Les Miserables Book 4: The Idyll of the Rue Plumet and the Epic of the Rue Saint-Denis

Monday, August 20, 2012

Book 4 of Les Miserables, The Idyll of the Rue Plumet and the Epic of the Rue Saint-Denis, is the only book that is not named after a main character. Instead of exploring one particular character, everything comes together. First, Marius and Cosette, after weeks and months of batting their eyes at each other, finally meet and fall in love, and second, the barricades rise and the epic battle that is the climax of Les Miserables begins.

Being more familiar with the musical rather than the novel, I was always fairly annoyed with Marius and Cosette's relationship -- they simply bump into each other on a crowded street and fall into insta-love. The story is infinitely better in the book. I had forgotten how lovely Hugo can make a romance. So much of the book is history, and no matter how well that history is written, it can get a little dry after a few hundred pages. The romance is the perfect dessert after a vigorously healthy, multi-course meal. While Marius and Cosette are attracted to each other from a distance for a long time, once they get to know each other, their relationship is sweet and endearing. I loved the description of their first long talk --
"These two hearts poured themselves out to each other and into each other, so that at the end of an hour, the young man had the soul of the young girl and the young girl had the soul of the young man. They entered each other, enchanted each other, dazzled each other."
I also absolutely melted at the letter that Marius wrote to Cosette before their first meeting. If you love a good romantic story, it is worth wading through the history just for this moment alone.
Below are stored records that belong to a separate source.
(** * The skill system: registry, session-state reducers and the per-call
      tool filter

    A shallow embedding of [skill_system/core/state.py],
    [skill_system/core/base_skill.py], [skill_system/core/registry.py] and
    [skill_system/middleware/skill_middleware.py].

    - Python lists are [list]; skill names are [string].
    - Python integers are unbounded, hence [Z]; slices clamp their bounds the
      way CPython does.
    - A [dict] keeps insertion order, and the loader tools are enumerated in
      that order, so a dict is an association list with the update, delete and
      lookup rules of Python.
    - Exceptions are values of [exn]; a method that mutates the registry or
      writes to the logger is a function from the registry to an outcome, a
      final registry and the records it logged.

    Part I holds the definitions, Part II the lemmas about them, Part III the
    properties of the specification. *)

From stdpp Require Import base option list strings.

Local Open Scope Z_scope.
Local Open Scope nat_scope.

(** * Part I: the program *)

(** ** Python list slices *)

Module Slice.
Section slice.
Context {A : Type}.

(** A slice bound [i] against a list of length [n]: a negative bound counts
    from the end, and the outcome is clamped to [0 .. n]. *)
Definition bound (n : nat) (i : Z) : nat :=
  Z.to_nat (if (i <? 0)%Z then Z.max (i + Z.of_nat n) 0
            else Z.min i (Z.of_nat n)).

(** [l[:stop]] *)
Definition upto (l : list A) (stop : Z) : list A :=
  take (bound (length l) stop) l.

(** [l[start:]] *)
Definition from (l : list A) (start : Z) : list A :=
  drop (bound (length l) start) l.

End slice.
End Slice.

(** ** Session state: [skill_system/core/state.py] *)

Module State.

(** The comprehension [[s for s in new if s not in current]]. *)
Definition new_unique (current new : list string) : list string :=
  filter (λ s, s ∉ current) new.

(** Replace mode. *)
Definition skill_list_reducer (current new : list string) : list string :=
  new.

(** Accumulate mode; [not current] holds of the empty list only. *)
Definition skill_list_accumulator (current new : list string) : list string :=
  match current with
  | [] => new
  | _ :: _ => current ++ new_unique current new
  end.
Lemma TrimSpace_keeps_solid (s : string) :
  exists_byte solid s = true -> exists_byte solid (TrimSpace s) = true.
Proof.
  intros Hs. unfold TrimSpace, TrimRightSpace, TrimLeftSpace.
  rewrite exists_byte_rev.
  apply (trim_front_keeps_solid _ _) with (n := String.length
    (String.rev (trim_front space2 space3 s))); [| |lia|].
  - intros a b H. destruct (space2_high b a H) as [Hb Ha].
    split; apply high_not_solid; assumption.
  - intros a b c H. destruct (space3_high c b a H) as (Hc & Hb & Ha).
    repeat split; apply high_not_solid; assumption.
  - rewrite exists_byte_rev.
    apply (trim_front_keeps_solid _ _) with (n := String.length s);
      [| |lia|exact Hs].
    + intros a b H. destruct (space2_high a b H) as [Ha Hb].
      split; apply high_not_solid; assumption.
    + intros a b c H. destruct (space3_high a b c H) as (Ha & Hb & Hc).
      repeat split; apply high_not_solid; assumption.
Qed.

(** X10. With [ignoreEmpty] set, a body made only of ASCII white space
    (TAB, LF, VT, FF, CR, SPACE), the empty body among them, fails the
    empty test and is dropped there unless the HTML test dropped it
    before; a body with an ASCII byte that is not white space passes the
    test, whatever else it holds. *)
Theorem empty_test_is_about_white_space (c : Config)
  (responseBody : string) :
  ignoreEmpty c = true ->
  (forall_bytes space1 responseBody = true ->
   pred_empty c responseBody = true)
  /\ (exists_byte solid responseBody = true ->
      pred_empty c responseBody = false).
Proof.
  intros Hflag. unfold pred_empty. rewrite Hflag. split.
  - intros Hall. unfold TrimSpace, TrimRightSpace, TrimLeftSpace.
    rewrite (trim_front_all_space _ _ _ Hall). reflexivity.
  - intros Hs. apply TrimSpace_keeps_solid in Hs.
    destruct (TrimSpace responseBody); [discriminate Hs|reflexivity].
Qed.

(** A body of blanks and newlines, and a body with one letter. *)
Lemma empty_test_is_about_white_space_witness :
  ignoreEmpty Sample.skip_empty = true
  /\ pred_empty Sample.skip_empty ("  " +:+ nl +:+ " ") = true
  /\ pred_empty Sample.skip_empty (" a" +:+ nl) = false.
Proof.
  split; [reflexivity|]. split.
  - exact (proj1 (empty_test_is_about_white_space Sample.skip_empty
                    ("  " +:+ nl +:+ " ") eq_refl) eq_refl).
  - exact (proj2 (empty_test_is_about_white_space Sample.skip_empty
                    (" a" +:+ nl) eq_refl) eq_refl).
Defined.

End FilterFacts.


(** ** Artifact mode *)

Module ArtifactMode.
Import GoString GoLib Fff PathFacts Classifier TaskFacts Requests Summary
  ArtifactPath Flags.

(** The four calls of [persist], and where it stops. *)
Lemma persist_cases (W : World) (c : Config) (method rawURL : string)
  (req : Request) (resp : Response) (responseBody : string) :
  let p := artifact_path W c (prefix_of c) method rawURL (req_URL req) ".body" in
  let hp :=
    artifact_path W c (prefix_of c) method rawURL (req_URL req) ".headers" in
  let buf := transcript W c method rawURL resp in
  events (persist W c method rawURL req resp responseBody) =
  match os_MkdirAll W (Dir p) with
  | Some err =>
      [MkdirAll (Dir p); Stderr ("failed to create dir: " +:+ err +:+ nl)]
  | None =>
      match ioutil_WriteFile W p responseBody with
      | Some err =>
          [MkdirAll (Dir p); WriteFile p responseBody;
           Stderr ("failed to write file contents: " +:+ err +:+ nl)]
      | None =>
          match os_Create W hp with
          | Some err =>
              [MkdirAll (Dir p); WriteFile p responseBody; Create hp;
               Stderr ("failed to create file: " +:+ err +:+ nl)]
          | None =>
              match io_Copy W hp buf with
              | Some err =>
                  [MkdirAll (Dir p); WriteFile p responseBody; Create hp;
                   Copy hp buf;
                   Stderr ("failed to write file contents: " +:+ err +:+ nl)]
              | None =>
                  [MkdirAll (Dir p); WriteFile p responseBody; Create hp;
                   Copy hp buf;
                   Stdout (p +:+ ": " +:+ rawURL +:+ " "
                           +:+ itoa (resp_StatusCode resp) +:+ nl)]
              end
          end
      end
  end.
Proof.
  cbv zeta. unfold persist. cbv zeta.
  destruct (os_MkdirAll W _); [reflexivity|].
  destruct (ioutil_WriteFile W _ _); [reflexivity|].
  destruct (os_Create W _); [reflexivity|].
  destruct (io_Copy W _ _); reflexivity.
Qed.

(** The events of a task whose response is kept, with a directory to
    write to. *)
Lemma task_kept_persist (W : World) (c : Config) (method rawURL : string)
  (ev : list Event) (req : Request) (resp : Response) (responseBody : string) :
  outputDir c <> "" ->
  fetch W c (promote (requestBody c) method) rawURL
    = (ev, Some (req, resp, responseBody)) ->
  classify c responseBody (resp_StatusCode resp) = Keep ->
  events (fst (task W c method rawURL)) =
    (ev ++ events (persist W c (promote (requestBody c) method) rawURL
                     req resp responseBody))%list.
Proof.
  intros Hdir Hfetch Hkeep.
  rewrite (task_kept _ _ _ _ _ _ _ _ Hfetch Hkeep).
  apply String.eqb_neq in Hdir. rewrite Hdir. unfold bind.
  destruct (persist W c _ rawURL req resp responseBody) as [ev' r].
  reflexivity.
Qed.

(** X11. With an output directory, a kept response and a file system
    that accepts the four calls, the task creates the directory of the
    body file, writes the body, creates the [.headers] file, copies the
    transcript into it and then prints [path: url status]; in this
    order, and nothing else.  The paths are built on the output
    directory: the default prefix [out] is never written to. *)
Theorem kept_response_is_persisted (W : World) (c : Config)
  (method rawURL : string) (ev : list Event) (req : Request)
  (resp : Response) (responseBody : string) :
  let m := promote (requestBody c) method in
  let p := artifact_path W c (outputDir c) m rawURL (req_URL req) ".body" in
  let hp := artifact_path W c (outputDir c) m rawURL (req_URL req) ".headers" in
  let buf := transcript W c m rawURL resp in
  outputDir c <> "" ->
  fetch W c m rawURL = (ev, Some (req, resp, responseBody)) ->
  classify c responseBody (resp_StatusCode resp) = Keep ->
  os_MkdirAll W (Dir p) = None ->
  ioutil_WriteFile W p responseBody = None ->
  os_Create W hp = None ->
  io_Copy W hp buf = None ->
  outputs (events (fst (task W c method rawURL))) =
    [MkdirAll (Dir p); WriteFile p responseBody; Create hp; Copy hp buf;
     Stdout (p +:+ ": " +:+ rawURL +:+ " " +:+ itoa (resp_StatusCode resp)
             +:+ nl)].
Proof.
  cbv zeta. intros Hdir Hfetch Hkeep H1 H2 H3 H4.
  rewrite (task_kept_persist _ _ _ _ _ _ _ _ Hdir Hfetch Hkeep).
  destruct (fetch_some _ _ _ _ _ _ _ _ Hfetch) as (-> & _ & _).
  rewrite persist_cases. cbv zeta.
  assert (Hp : prefix_of c = outputDir c).
  { unfold prefix_of. apply String.eqb_neq in Hdir. rewrite Hdir.
    reflexivity. }
  rewrite Hp, H1, H2, H3, H4. reflexivity.
Qed.

(** A page stored under [out]. *)
Lemma kept_response_is_persisted_witness :
  outputDir (Sample.to_dir "out" []) <> ""
  /\ outputs (events (fst (task (Sample.world "hi") (Sample.to_dir "out" [])
                             "GET" "http://example.test/a b")))
     = [MkdirAll "out/example.test/a-b";
        WriteFile "out/example.test/a-b/ab09.body" "hi";
        Create "out/example.test/a-b/ab09.headers";
        Copy "out/example.test/a-b/ab09.headers"
          (transcript (Sample.world "hi") (Sample.to_dir "out" []) "GET"
             "http://example.test/a b" (Sample.ok_response "hi"));
        Stdout ("out/example.test/a-b/ab09.body: http://example.test/a b 200"
                +:+ nl)].
Proof.
  split; [discriminate|].
  exact (kept_response_is_persisted (Sample.world "hi")
           (Sample.to_dir "out" []) "GET" "http://example.test/a b"
           _ _ _ _ ltac:(discriminate) eq_refl eq_refl
           eq_refl eq_refl eq_refl eq_refl).
Defined.

(** X12. Whatever the file system answers, [persist] prints exactly one
    line: the line [path: url status] on standard output when all four
    calls succeed, and otherwise one line on standard error.  It stops
    at the first call that fails, so the calls made are a beginning of
    the sequence create directory, write body, create headers file,
    copy transcript: the headers file is never created unless the body
    was written, and a failure to create or to fill the headers file
    leaves the body file in place. *)
Theorem persist_stops_at_first_failure (W : World) (c : Config)
  (method rawURL : string) (req : Request) (resp : Response)
  (responseBody : string) :
  let p := artifact_path W c (prefix_of c) method rawURL (req_URL req) ".body" in
  let hp :=
    artifact_path W c (prefix_of c) method rawURL (req_URL req) ".headers" in
  let buf := transcript W c method rawURL resp in
  let ev := events (persist W c method rawURL req resp responseBody) in
  let calls :=
    match os_MkdirAll W (Dir p), ioutil_WriteFile W p responseBody,
          os_Create W hp with
    | Some _, _, _ => 1
    | None, Some _, _ => 2
    | None, None, Some _ => 3
    | None, None, None => 4
    end in
  List.length (List.filter is_line ev) = 1
  /\ (existsb is_stdout ev = true <->
      os_MkdirAll W (Dir p) = None
      /\ ioutil_WriteFile W p responseBody = None
      /\ os_Create W hp = None
      /\ io_Copy W hp buf = None)
  /\ List.filter is_file_call ev =
       take calls [MkdirAll (Dir p); WriteFile p responseBody; Create hp;
                   Copy hp buf]
  /\ existsb is_stdout ev = negb (existsb is_stderr ev).
Proof.
  cbv zeta. rewrite persist_cases. cbv zeta.
  destruct (os_MkdirAll W _) as [e1|];
    [|destruct (ioutil_WriteFile W _ _) as [e2|];
      [|destruct (os_Create W _) as [e3|];
        [|destruct (io_Copy W _ _) as [e4|]]]];
    cbn; repeat split; try reflexivity; try discriminate;
    intros H; repeat match goal with G : _ /\ _ |- _ => destruct G end;
    discriminate.
Qed.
So much for the Idyll of the Rue Plumet. The Epic of the Rue Saint-Denis brings us to the death of General Lamarque and the riots that erupt across Paris as a result. Heading it off, of course, is Enjolras, the man whose only love is France herself. I absolutely love the Friends of the ABC and their various personalities and different ways of relating to the cause. Book 4 generally just builds the tension to a head, bringing in all the main characters -- Eponine, Javert, Jean Valjean, Gavroche, Marius. For the most part the heroic sacrifices are saved for the final book, but we do see Father Mabeuf, old friend of Marius' father, give up his life on the barricade. This second part of Book 4 pales in comparison with the beginning of Book 5, but of course, to have a Book 5 we need a set up.